Engana-se, porém, quem pensa que estou aqui a espinafrar o Mano Véio. Da irmandade, é dos mais generosos e foi graças a ele que o pai se tornou um internauta. Providenciou para o Velho um notebook, a conexão com a internet e agora já está ensinando o pai a usar antivírus.

FILIPE

sexta-feira, 1 de maio de 2015

LIRISMO E REALIDADE

LIRISMO: “Tapera de beira de estrada...”, assim começa uma música nesta fria madrugada de primeiro de maio. Enquanto faço estes rabiscos para o blog, ouço, na varanda de meus pais e ao lume trêmulo de uma lamparina, umas músicas de raiz.  A chama da lamparina vai e volta, inclina-se para cá e para lá, parecendo-se curiosa sobre o que escrevo. Mas não, são delírios meus. Essa lamparina evoca “os tempos mais antigos do passado”, quando não tínhamos luz elétrica nem água encanada e morávamos aqui, onde ainda permanecem meus velhos e queridos pais.

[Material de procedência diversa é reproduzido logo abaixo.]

(** * sw-manager: dependency graph and image assembly

    A shallow embedding of [sw-manager.py]: the doit task graph built by
    [addDep] / [buildDepGraph], the command handlers, and the image
    assembly pipeline [makeImage] with the overlay applicator
    [applyFiles].

    Conventions of the embedding.
    - A workload configuration is a Python dict.  Keys the script tests
      with ['k' in config] are optional fields; keys it only ever indexes
      ([name], [bin], [distro], [builder], [workdir]) are plain fields.
      The value stored under ['initramfs'] is never read, only its
      presence is tested (and [main] only ever stores [True]), so that key
      is the boolean [initramfs].
    - An exception is a value of [Exn]; code that can raise returns [Res].
    - Everything the script does to the outside world (subprocesses, file
      copies, helper calls of [util]) is recorded in a log together with
      the answer of the environment. *)

From Stdlib Require Import Ascii String List Bool Arith Lia.
From stdpp Require Import base option list gmap strings.
Import ListNotations.
Open Scope string_scope.
Open Scope list_scope.

(** ** Exceptions and results *)

Inductive Exn : Type :=
| KeyError (key : string)
| ValueError (msg : string)
| TypeError
| OSError
| CalledProcessError
| HelperError
| SystemExit (msg : string).

Inductive Res (A : Type) : Type :=
| Ok (a : A)
| Raise (e : Exn).
Arguments Ok {A} a.
Arguments Raise {A} e.

(** [config[k]] on an optional key. *)
Definition getitem {A} (key : string) (o : option A) : Res A :=
  match o with
  | Some a => Ok a
  | None => Raise (KeyError key)
  end.

Definition res_bind {A B} (r : Res A) (k : A -> Res B) : Res B :=
  match r with
  | Ok a => k a
  | Raise e => Raise e
  end.

Declare Scope res_scope.
Delimit Scope res_scope with res.
Notation "'try!' x ':=' r 'in' k" := (res_bind r (fun x => k))
  (at level 10, x name, r at level 100, k at level 200) : res_scope.

(** ** Workload descriptors *)

Record FileSpec : Type := mkFileSpec { src : string; dst : string }.

Record RunSpec : Type := mkRunSpec {
  command : option string;
  path : option string
}.

#[warnings="-register-all"] Inductive Config : Type := mkConfig {
  name : string;
  bin : string;
  distro : string;
  builder : string;
  workdir : string;
  img : option string;
  base_img : option string;
  linux_config : option string;
  initramfs : bool;
  files : option (list FileSpec);
  host_init : option string;
  init : option string;
  runSpec : option RunSpec;
  cfg_file : option string;
  jobs : option (list (string * Config))
}.

(** [targetCfg['initramfs'] = True] and [j['initramfs'] = True]. *)
Definition set_initramfs (c : Config) : Config :=
  mkConfig (name c) (bin c) (distro c) (builder c) (workdir c) (img c)
           (base_img c) (linux_config c) true (files c) (host_init c)
           (init c) (runSpec c) (cfg_file c) (jobs c).

Definition set_jobs (c : Config) (js : option (list (string * Config))) : Config :=
  mkConfig (name c) (bin c) (distro c) (builder c) (workdir c) (img c)
           (base_img c) (linux_config c) (initramfs c) (files c) (host_init c)
           (init c) (runSpec c) (cfg_file c) js.

(** ** doit tasks *)

Inductive Action : Type :=
| ActMakeBin (config : Config) (with_initramfs : bool)
| ActMakeImage (config : Config)
| ActBuildBaseImage (bld : string).

(** A task dictionary.  The distro tasks carry no ['file_dep'] and no
    ['task_dep'] entry, which doit reads as empty; the workload tasks
    carry no ['uptodate'] entry. *)
Record Task : Type := mkTask {
  task_name : string;
  actions : list Action;
  targets : list string;
  file_dep : list string;
  task_dep : list string;
  uptodate : list string
}.

(** ** Constants and library functions of the host

    [mnt], [linux_dir], [jlevel] and [distros] come from [util]; the three
    functions stand for [os.path.normpath], [os.path.isdir] and
    [os.walk]. *)
Record Host : Type := mkHost {
  mnt : string;
  linux_dir : string;
  jlevel : string;
  distros : list string;
  normpath : string -> string;
  isdir : string -> bool;
  walk : string -> list (string * list string * list string)
}.

(** [os.path.join] on two components (posix). *)
Definition path_join (a b : string) : string :=
  match b with
  | String "/"%char _ => b
  | _ =>
    if String.eqb a "" then b
    else if String.eqb (substring (String.length a - 1) 1 a) "/" then a +:+ b
    else a +:+ "/" +:+ b
  end.

Definition opt_list {A} (o : option A) : list A :=
  match o with Some a => [a] | None => [] end.

Section Graph.
Variable host : Host.

(** The files one overlay source contributes to the image's file
    dependencies (lines 133-138). *)
Definition fSpec_deps (fSpec : FileSpec) : list string :=
  if isdir host (src fSpec) then
    flat_map (fun '(root, _, fs) => map (path_join root) fs) (walk host (src fSpec))
  else [src fSpec].
(** The loop of the chunker keeps, with every chunk, a run of consecutive
    paragraphs of which the chunk is the join. *)
Lemma chunk_loop_runs maxChars ps : ∀ done todo,
  ps = done ++ todo →
  ∃ groups g,
    (foldl (chunk_step maxChars) ([], []) done).1 = join_paragraphs <$> groups
    ∧ (foldl (chunk_step maxChars) ([], []) done).2 = join_paragraphs g
    ∧ Forall (λ g, g ≠ [] ∧ ∃ pre post, ps = pre ++ g ++ post) groups
    ∧ (∃ pre, done = pre ++ g)
    ∧ nonblank (concat groups ++ g) = nonblank done.
Proof.
  induction done as [|p done IH] using rev_ind; intros todo Hps.
  { exists [], []. split_and!; [done..|by exists []|done]. }
  rewrite <- app_assoc in Hps.
  destruct (IH _ Hps) as (groups & g & Hchunks & Hcur & Hruns & [pre Hpre]
                          & Hnb).
  rewrite foldl_app. cbn [foldl].
  destruct (foldl (chunk_step maxChars) ([], []) done) as [chunks cur].
  simpl in Hchunks, Hcur. subst chunks cur.
  destruct (chunk_step_cases maxChars (join_paragraphs <$> groups)
              (join_paragraphs g) p)
    as [(Hne & _ & ->)|[(Hne & ->)|(Hnil & ->)]]; cbn [fst snd].
  - exists (groups ++ [g]), [p]. split_and!.
    + by rewrite fmap_app.
    + done.
    + apply Forall_app. split; [done|]. apply Forall_singleton. split.
      * by intros ->.
      * exists pre, (p :: todo). by rewrite Hps, Hpre, <- app_assoc.
    + by exists done.
    + rewrite concat_app. simpl. rewrite app_nil_r.
      unfold nonblank in *. by rewrite !filter_app, <- Hnb, filter_app.
  - exists groups, (g ++ [p]). split_and!.
    + done.
    + rewrite join_paragraphs_snoc; [done|]. by intros ->.
    + done.
    + exists pre. by rewrite Hpre, <- app_assoc.
    + unfold nonblank in *. by rewrite app_assoc, !filter_app, <- Hnb,
        filter_app.
  - exists groups, [p]. split_and!; [done..|by exists done|].
    apply join_paragraphs_nil in Hnil.
    unfold nonblank in *. rewrite !filter_app in *.
    by rewrite <- Hnb, Hnil, app_nil_r.
Qed.

(** X3: splitting the chunks again gives the paragraphs of the text back: the
    chunks, split at the separator and taken together in order, are the
    paragraphs of the text, empty ones apart. *)
Theorem chunks_split_into_the_paragraphs text maxTokens :
  nonblank (splitTextIntoChunks text maxTokens ≫= split_paragraphs)
  = nonblank (split_paragraphs text).
Proof.
  unfold splitTextIntoChunks, combine_paragraphs.
  destruct (chunk_loop_runs (maxTokens * charsPerToken)
              (split_paragraphs text) (split_paragraphs text) [])
    as (groups & g & Hchunks & Hcur & Hruns & [pre Hpre] & Hnb);
    [by rewrite app_nil_r|].
  destruct (foldl _ _ (split_paragraphs text)) as [chunks cur].
  simpl in Hchunks, Hcur. subst chunks cur.
  assert (∀ g, g ≠ [] → (∃ pre post, split_paragraphs text = pre ++ g ++ post)
               → split_paragraphs (join_paragraphs g) = g) as Hsplit.
  { intros g' Hne (pre' & post' & Heq).
    pose proof (split_paragraphs_shape text) as Hshape.
    rewrite Heq in Hshape.
    apply split_shape_app_r in Hshape as [b Hshape].
    apply split_shape_app_l in Hshape. by eapply split_join_paragraphs. }
  assert ((join_paragraphs <$> groups) ≫= split_paragraphs = concat groups)
    as Hgroups.
  { clear Hnb. induction Hruns as [|g' groups' [Hne Hrun] _ IH]; [done|].
    rewrite fmap_cons, bind_cons, IH. simpl. f_equal. by apply Hsplit. }
  rewrite <- Hnb.
  destruct (truthy_string (join_paragraphs g)) eqn:Htruthy.
  - apply truthy_string_true in Htruthy.
    rewrite bind_app, Hgroups. simpl. rewrite app_nil_r.
    rewrite Hsplit; [done|by intros ->|].
    exists pre, []. by rewrite app_nil_r.
  - apply truthy_string_false, join_paragraphs_nil in Htruthy.
    rewrite Hgroups. unfold nonblank in *.
    by rewrite filter_app, Htruthy, app_nil_r.
Qed.

(** X4: no paragraph of the split holds a separator: splitting it again
    leaves it whole. *)
Theorem paragraphs_are_not_split_again text :
  Forall (λ p, split_paragraphs p = [p]) (split_paragraphs text).
Proof.
  eapply Forall_impl;
    [exact (split_shape_separator_free _ _ (split_paragraphs_shape text))|].
  intros p. apply split_paragraphs_separator_free.
Qed.

(** *** What becomes of the separators *)

Lemma split_shape_after b pre l :
  split_shape b (pre ++ l) → pre ≠ [] → split_shape true l.
Proof.
  revert b. induction pre as [|p pre IH]; intros b Hps Hpre; [done|].
  destruct l as [|q l]; [done|].
  change ((p :: pre) ++ q :: l) with (p :: (pre ++ q :: l)) in Hps.
  destruct (pre ++ q :: l) as [|r rl] eqn:Heq.
  { by destruct pre. }
  assert (split_shape true (r :: rl)) as Hps' by apply Hps.
  destruct pre as [|p' pre]; [by injection Heq as -> ->|].
  by apply (IH true).
Qed.

(** Only the first and the last paragraph of a split can be empty. *)
Lemma split_paragraphs_middle text pre p post :
  split_paragraphs text = pre ++ p :: post → pre ≠ [] → post ≠ [] → p ≠ [].
Proof.
  intros Heq Hpre Hpost ->.
  pose proof (split_paragraphs_shape text) as Hshape. rewrite Heq in Hshape.
  apply split_shape_after in Hshape; [|done].
  destruct post as [|q post]; [done|]. simpl in Hshape.
  destruct Hshape as (_ & Hclean & _).
  by specialize (Hclean eq_refl [LF]).
Qed.
Lemma Boss_phaseTransition_phase2 (b : Boss.t) :
  Boss.phase b = 2%Z -> Boss_phaseTransition b = b.
Proof.
  intro P. unfold Boss_phaseTransition. rewrite P, andb_false_r. reflexivity.
Qed.

Lemma Boss_groundSmash_fst (b : Boss.t) (g : Game.t) :
  fst (Boss_groundSmash random b g) = Boss.set_specialCooldown 180%Z b.
Proof. reflexivity. Qed.

Lemma Boss_update_base_fst (b : Boss.t) (g : Game.t) :
  exists (c : Z) (z : Zombie.t),
    fst (Boss_update_base random b g)
    = Boss.set_zom z (Boss.set_specialCooldown c (Boss_phaseTransition b))
    /\ z = fst (Zombie_update random (Boss.zom (Boss_phaseTransition b)) g).
Proof.
  unfold Boss_update_base.
  destruct (Boss.specialCooldown (Boss_phaseTransition b) >? 0)%Z.
  - eexists _, _. proj.
    rewrite (surjective_pairing (Zombie_update random _ g)). proj.
    split; reflexivity.
  - exists (Boss.specialCooldown (Boss_phaseTransition b)).
    eexists. rewrite (surjective_pairing (Zombie_update random _ g)). proj.
    split; [|reflexivity]. destruct (Boss_phaseTransition b); reflexivity.
Qed.

Lemma Boss_update_fst (b : Boss.t) (g : Game.t) :
  Boss.dead b = false ->
  exists (c : Z) (z : Zombie.t),
    fst (Boss_update random b g)
    = Boss.set_zom z (Boss.set_specialCooldown c (Boss_phaseTransition b))
    /\ z = fst (Zombie_update random (Boss.zom (Boss_phaseTransition b)) g).
Proof.
  intro D. unfold Boss_update. rewrite D.
  destruct (Boss_update_base_fst b g) as (c & z & E & Ez).
  rewrite (surjective_pairing (Boss_update_base random b g)).
  destruct (Boss_smashTriggered _ _).
  - rewrite Boss_groundSmash_fst, E. exists 180%Z, z. split; [reflexivity|exact Ez].
  - exists c, z. split; [exact E | exact Ez].
Qed.

Lemma Boss_update_phase (b : Boss.t) (g : Game.t) :
  Boss.phase (fst (Boss_update random b g))
  = if Boss.dead b then Boss.phase b else Boss.phase (Boss_phaseTransition b).
Proof.
  destruct (Boss.dead b) eqn:D.
  - unfold Boss_update. rewrite D. reflexivity.
  - destruct (Boss_update_fst b g D) as (c & z & -> & _). reflexivity.
Qed.

Lemma Boss_update_speed (b : Boss.t) (g : Game.t) :
  Boss.dead b = false ->
  Boss.speed (fst (Boss_update random b g)) = Boss.speed (Boss_phaseTransition b).
Proof.
  intro D. destruct (Boss_update_fst b g D) as (c & z & -> & ->).
  unfold Boss.speed. proj.
  apply (Zombie_update_zframe Zombie.speed), ZFrame_speed.
Qed.

Lemma Boss_event_phase2 (ev : BossEvent) (b : Boss.t) :
  Boss.phase b = 2%Z -> Boss.phase (Boss_event random ev b) = 2%Z.
Proof.
  intro P. destruct ev as [g | amount knockbackX]; cbn [Boss_event].
  - rewrite Boss_update_phase, (Boss_phaseTransition_phase2 _ P).
    destruct (Boss.dead b); exact P.
  - unfold Boss.takeDamage.
    destruct (Zombie.takeDamage amount knockbackX (Boss.zom b)). exact P.
Qed.

Lemma Boss_life_phase2 (evs : list BossEvent) (b : Boss.t) :
  Boss.phase b = 2%Z -> Boss.phase (Boss_life random evs b) = 2%Z.
Proof.
  revert b. induction evs as [|ev evs IH]; intros b P; [exact P|].
  cbn [Boss_life]. apply IH, Boss_event_phase2, P.
Qed.

(** C6: on an [update] tick of a live boss in phase 1 ([Game.update] calls
    [update] only on enemies that are not dead), the phase becomes 2
    exactly when [health / maxHealth < 0.5]; the transition sets the speed
    to 1 and the attack cooldown to 0 before the base update runs.  From
    phase 2 no sequence of [update] and [takeDamage] calls leaves phase 2. *)
Theorem Boss_phase_transition (b : Boss.t) (g : Game.t) :
  Boss.dead b = false ->
  (Boss.phase b = 1%Z ->
     (Boss.health b / Boss.maxHealth b < 0.5 ->
        Boss.phase (fst (Boss_update random b g)) = 2%Z
        /\ Boss.speed (fst (Boss_update random b g)) = 1
        /\ Boss.attackCooldown (Boss_phaseTransition b) = 0%Z)
     /\ (~ Boss.health b / Boss.maxHealth b < 0.5 ->
         Boss.phase (fst (Boss_update random b g)) = 1%Z
         /\ Boss.speed (fst (Boss_update random b g)) = Boss.speed b))
  /\ (Boss.phase b = 2%Z ->
      forall evs : list BossEvent,
        Boss.phase (Boss_life random (BossUpdate g :: evs) b) = 2%Z).
Proof.
  intro D. split.
  - intro P. split; intro H.
    + destruct (Boss_phaseTransition_fires b P H) as (P2 & S & C).
      rewrite Boss_update_phase, D, (Boss_update_speed _ _ D). auto.
    + rewrite Boss_update_phase, D, (Boss_update_speed _ _ D).
      rewrite (Boss_phaseTransition_waits _ H). auto.
  - intros P evs. apply Boss_life_phase2, P.
Qed.

(** [update] of a live zombie whose cooldown has elapsed, with the player
    inside the detection range and beyond the attack range: it turns to
    the player and walks. *)
Lemma Zombie_update_walk (z : Zombie.t) (g : Game.t) :
  Zombie.dead z = false ->
  Zombie.attackCooldown z = 0%Z ->
  Zombie.is_ranged (Zombie.type z) = false ->
  Qcabs (Player.x (Game.player g) - Zombie.x z) < Zombie.detectRange z ->
  Zombie.attackRange z < Qcabs (Player.x (Game.player g) - Zombie.x z) ->
  Zombie_update random z g
  = (let zf := Zombie.on_ent
                 (Entity.set_facing
                    (if Player.x (Game.player g) - Zombie.x z >? 0
                     then 1%Z else (-1)%Z)) z in
     Zombie.updateAnimation
       (Zombie.updatePhysics
          (Zombie.set_state Zombie.Walk
             (Zombie.on_ent
                (Entity.set_vx (num (Zombie.facing zf) * Zombie.speed zf)) zf))),
     g).
Proof.
  intros D C T H1 H2. apply Qcltb_lt in H1. apply Qcltb_lt in H2.
  unfold Zombie_update. rewrite D, C. cbn [Z.gtb Z.compare].
  rewrite H1, H2. proj. rewrite T. reflexivity.
Qed.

A chama está agora verticalmente ereta e parece ter desistido da curiosidade para se concentrar na música de Tonico e Tinoco, que tangem suas cordas no minúsculo aparelho de meu pai. Aqui, neste momento, dois mundos tão díspares se encontram: o da tecnologia digital, do século vinte e um, e o da novecentista lamparina a querosene. De permeio, este intruso que divaga.

Recordo o passado embalado pelos cantadores de alma pura, acompanhado do chimarrão, de um livro de preces e de um “Andrea Del Fuego”. Escrevo o texto num  papel de pizza – mais tarde, plasmado na tela, percorrerá o continente e cruzará o Atlântico para buscar abrigo no “feldades”, já em terras de Camões.

A alegria de estar aqui transcende a tempo e espaço, e o que é transcendente não se descreve: contempla-se, apenas. E eu continuo aqui, meio desequilibrado com o que aprecio. Ao longe, um galo também se encanta.

REALIDADE: Mas a realidade me fere e me desperta. Lá bem distante, nas bandeirantes terras de São Paulo, o estado mais rico da nação, muitos professores estão em greve. Nas escolas faltam de tudo: carteiras, cortinas, vidraças, água, vagas para alunos e, incrível: pratos e talheres. Há casos de escolas em que se usam pratos e talheres de plásticos, sem reposição ou troca, há mais de quinze anos. São utensilhos cheios de ranhuras, um abrigo para colônias de fungos e bactérias, um atentado à saúde. E o pior: alunos e professores convivem com essa precariedade, típica de um país subsaariano, como se fosse normal. É normal que o estado de São Paulo, com um terço da riqueza da Nação, ofereça escolas tão precárias?

Desculpe-me a quebra de lirismo, mas não me contive. Se quiser saber mais sobre o estado crítico em que nos encontramos, acesse um texto recém publicado em minha página do “feice” sob o título: "Por que lutamos?"

Termino este, desconfiado de que meu tempo por aqui esteja expirando. Minha mãe sempre nos disse que “tudo tem conta, peso e medida”.